I was going to rant a bit here about how horrible lists are. In December it seems like everyone is in a rush to list their top 10 of everything. You know, I used to love this season! But I find myself caring less and less what credible publications regard as their ‘definitive’ best fifty albums of the year, mostly because, if anything, lists serve as a nice way of filling out the slow Christmas season with content. What actual ‘content’ these lists provide, I’m not sure. I don’t trust these arbitrary canon or zeitgeist fabricators though, and they’re godawful boring!
In a climate where mediocrity, fence sitting and retrograde hipsterism are prevailing trends in ‘championed’ or ‘critically acclaimed’ pop music, I find myself looking for the weirdest albums I can lay my hands on. To be honest, this has been my agenda forever – ever since dad showed me Hendrix’s ‘Third Stone From The Sun’ – but nowadays it feels like the tendency is growing and subsuming my tolerance for anything vaguely ‘normal’, much to the frustration of well-adjusted peers eager to share the new Fleet Foxes.
So without further ado, here are the five albums this year that were just stunning, for me. In no particular order. I hope you enjoyed them too.
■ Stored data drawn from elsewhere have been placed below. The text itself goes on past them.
(** The node afterwards, and whether the call returned or threw. *)
Definition start_block (c : controller_impl) (s : block_status) (new_activations : list digest_type) : result (controller_impl * result unit) :=
  match pending c with
  | Some _ => Ok (c, Throw block_validate_exception)
  | None =>
      let p := PendingState (db c) s new_activations 0 in
      if decide (s = ephemeral) then Ok (set_pending c (Some p), Ok tt)
      else
        let block_num := chain_head_block_num c + 1 in
        let preactivated := preactivated_protocol_features (db c) in
        let loop := activate_new block_num (protocol_features c) (list_to_map ((fun d => (d, false)) <$> preactivated)) 0 new_activations in
        let c1 := set_features c loop.1 in
        match num ← loop.2;
              EOS_ASSERT (length preactivated =? 0)%nat || ((0 <? length new_activations)%nat && (num =? length preactivated)%nat) ,,
                block_validate_exception ;;
              Ok tt
        with
        | Throw e => c2 ← abandon_pending c1 p; Ok (c2, Throw e)
        | Ok _ =>
            let pso := match new_activations with
                       | [] => db c
                       | _ => ProtocolStateObject (activated_protocol_features (db c) ++ ((fun d => (d, block_num)) <$> new_activations)) []
                       end in
            Ok (set_pending (set_db c1 pso) (Some (PendingState (db c) s new_activations (length new_activations))), Ok tt)
        end
  end.

Definition abort_block (c : controller_impl) : result controller_impl :=
  match pending c with Some p => abandon_pending c p | None => Ok c end.

(** [commit_block] of a block that was completed; the header of the new head
    lists the block's new features too. *)
Definition commit_block (c : controller_impl) : result controller_impl :=
  match pending c with
  | None => Throw block_validate_exception
  | Some p =>
      Ok (ControllerImpl (protocol_features c) (db c)
            ((_db_session p, head_activated_protocol_features c) :: undo_stack c)
            (chain_head_block_num c + 1)
            (list_to_set (new_protocol_feature_activations p) ∪ head_activated_protocol_features c) None)
  end.

(** There is nothing to undo at the last irreversible block. *)
Definition pop_block (c : controller_impl) : result controller_impl :=
  match undo_stack c with
  | [] => Throw block_validate_exception
  | (pso, fs) :: stack =>
      m ← popped_blocks_to (protocol_features c) (chain_head_block_num c - 1);
      Ok (ControllerImpl m pso stack (chain_head_block_num c - 1) fs (pending c))
  end.

(** The controller on a database: a new manager, initialized from it. *)
Definition start_controller (pfs : protocol_feature_set) (pso : protocol_state_object) (stack : list (protocol_state_object * gset digest_type))
    (head_num : Z) (fs : gset digest_type) : result controller_impl :=
  m ← init (new_feature_manager pfs) (activated_protocol_features pso);
  Ok (ControllerImpl m pso stack head_num fs None).

(** ** Runs of a node *)

Inductive reachable (pfs : protocol_feature_set) : controller_impl -> Prop :=
| reach_genesis n c : n < not_active ->
    start_controller pfs (ProtocolStateObject [] []) [] n ∅ = Ok c -> reachable pfs c
| reach_restart c c' : reachable pfs c ->   (* a pending block is undone on the way up *)
    start_controller pfs (match pending c with Some p => _db_session p | None => db c end) (undo_stack c)
      (chain_head_block_num c) (head_activated_protocol_features c) = Ok c' -> reachable pfs c'
| reach_snapshot c c' : reachable pfs c -> pending c = None ->
    start_controller pfs (db c) [] (chain_head_block_num c) (head_activated_protocol_features c) = Ok c' -> reachable pfs c'
| reach_start c now s new_activations r c' : reachable pfs c -> chain_head_block_num c + 1 < not_active ->
    check_protocol_features pfs now (head_activated_protocol_features c) new_activations = Ok tt ->
    start_block c s new_activations = Ok (c', r) -> reachable pfs c'
| reach_preactivate c p now d c' : reachable pfs c -> pending c = Some p -> preactivate_feature c now d = Ok c' -> reachable pfs c'
| reach_abort c c' : reachable pfs c -> abort_block c = Ok c' -> reachable pfs c'
| reach_commit c p c' : reachable pfs c -> pending c = Some p -> _block_status p <> ephemeral ->
    commit_block c = Ok c' -> reachable pfs c'
| reach_pop c c' : reachable pfs c -> pending c = None -> pop_block c = Ok c' -> reachable pfs c'
| reach_irreversible c k : reachable pfs c ->   (* the database forgets how to undo irreversible blocks *)
    reachable pfs (ControllerImpl (protocol_features c) (db c) (take k (undo_stack c)) (chain_head_block_num c)
                     (head_activated_protocol_features c) (pending c)).

(** ** The invariant *)

(** Distinct recognized features, each after its dependencies. *)
Inductive dep_ordered (pfs : protocol_feature_set) : list digest_type -> Prop :=
| dep_nil : dep_ordered pfs []
| dep_snoc l d f : dep_ordered pfs l -> ~ (d ∈ l) -> _recognized_protocol_features pfs !! d = Some f ->
    (forall x, (x ∈ dependencies f) -> (x ∈ l)) -> dep_ordered pfs (l ++ [d]).

Lemma dep_ordered_snoc_inv pfs l d : dep_ordered pfs (l ++ [d]) ->
  dep_ordered pfs l /\ (d ∉ l) /\ exists f, _recognized_protocol_features pfs !! d = Some f /\ forall x, x ∈ dependencies f -> x ∈ l.
Proof.
  inversion 1 as [E|l' d' f Hl Hd Hf Hx E]; [by destruct l|].
  apply app_inj_tail in E as [-> ->]. split_and!; [done..|by exists f].
Qed.

Lemma dep_ordered_prefix pfs l l' : dep_ordered pfs (l ++ l') -> dep_ordered pfs l.
Proof.
  induction l' as [|d l' IH] using rev_ind; [by rewrite app_nil_r|].
  rewrite app_assoc. intros [H _]%dep_ordered_snoc_inv. by apply IH.
Qed.

(** In such a list a feature's dependencies are in it. *)
Lemma dep_ordered_closed pfs l d f : dep_ordered pfs l -> d ∈ l -> _recognized_protocol_features pfs !! d = Some f ->
  forall x, x ∈ dependencies f -> x ∈ l.
Proof.
  induction 1 as [|l d' f' Hl IH Hd' Hf' Hx]; [by intros ?%elem_of_nil|].
  intros [Hd|Hd%list_elem_of_singleton]%elem_of_app Hf x Hin; apply elem_of_app; left; [by apply IH|]. subst d'.
  apply Hx. congruence.
Qed.

Definition ordered_state (pfs : protocol_feature_set) (pso : protocol_state_object) : Prop :=
  dep_ordered pfs ((activated_protocol_features pso).*1 ++ preactivated_protocol_features pso).

(** The database at block [n], whose header lists the features [fs]. *)
Definition block_ok (pfs : protocol_feature_set) (pso : protocol_state_object) (n : Z) (fs : gset digest_type) : Prop :=
  ordered_state pfs pso /\ Forall (fun f => f.2 <= n) (activated_protocol_features pso) /\
  fs = list_to_set (activated_protocol_features pso).*1 /\ n < not_active.

Definition at_block (n : Z) (ds : list digest_type) : list (digest_type * Z) := (fun d => (d, n)) <$> ds.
Vincent Over The Sink – 22 Coloured Bull Terriers
This came completely out of left field. I’ve listened to this album a sickening amount of times this year and I reckon I probably know the lyrics better than Matt or Chris do. I love how lethargic and exhausted this album sounds at times: it’s all lazily blotted melodies, hazy bucket-bong drone, with a hilarious, insomniac inscrutability about it. 22 Coloured Bull Terriers manages to be completely bonkers mad, but still occasionally poignant and touching. I’m still in love with it, some 10 months onwards.
I listened to this album during a massive Philip K Dick trip earlier this year. I think this was really hitting home halfway through Dr Bloodmoney, Dick’s post-apocalypse novel set in California, a world away from London. You’d think JG Ballard would be a better literary accompaniment to this album – probably is – but Dick and Kevin Martin both have the art of dread down pact. Listening to this album makes me feel meek sometimes, so colossal is the rage. Warrior Queen says it best: “What’s wrong with this fucking world man?” If there was one album in 2008 that felt important, this would be it. This makes MGMT’s celebration of affluent hedonism seem cancerous.

The Caretaker – Persistent Repetition of Phrases
This album isn’t much different to The Caretaker’s previous excursions – with the possible exception of Pure Anterograde Amnesia, an album that fractured The Caretaker’s ghostly ballroom apparitions until they were completely unrecognizable. Persistent Repetition of Phrases took the opposite route: the source material was right at the forefront here, to the point where you could prosaically regard a track like ‘Lacunar Amnesia’ as ‘catchy’. It’s just so beautiful though, this eminently sad music. It fits perfectly next to William Basinski’s rotted reel tape masterpiece The Garden of Brokenness. I’ve tried to write about this album so many times, but I’ll need to clumsily admit that I can’t properly explain the way this music makes me feel. Apologies.

The Advisory Circle – Other Channels
I love how colourful all the Ghost Box albums are. So melodious! Not afraid to be pretty sometimes, though also quite disposed towards veering into seriously fucked-up territory (catch that guttural “MUUUUUMMMMY” at the end of ‘Eyes Which Are Swelling’ – it scares me every time). This is the type of music I listen to on sunny Saturday mornings. True story.

Gang Gang Dance – Saint Dymphna
Cyclic Defrost’s John Tijha did a great interview with Gang Gang Dance a few years ago, during which Brian DeGraw indicated that the group’s previous LP – God’s Money – didn’t at all turn out the way they wanted it. “We wanted the sound to be more of a bass heavy and sharp percussion oriented thing,” DeGraw said, “Like something that could fit sonically or production wise into the playlist of hip hop radio.” They didn’t quite get it on God’s Money, but they certainly have here, and the payoff is enormous. The internet, as per usual, has a great deal to say about this album: it generated a lot of discussion, especially in regard to Grime MC Tynchy Stryder’s contribution during ‘Princes’. In my eyes, there’s absolutely nothing regrettable about this album. It flows perfectly and even the most unconventional or plain silly ideas somehow work: an amazing feat considering how many seemingly unconsolable elements have been tossed into the mix. I should also mention that ‘House Jam’ works especially well if you listen to it twice in a row. Really hits the spot. Song of the year.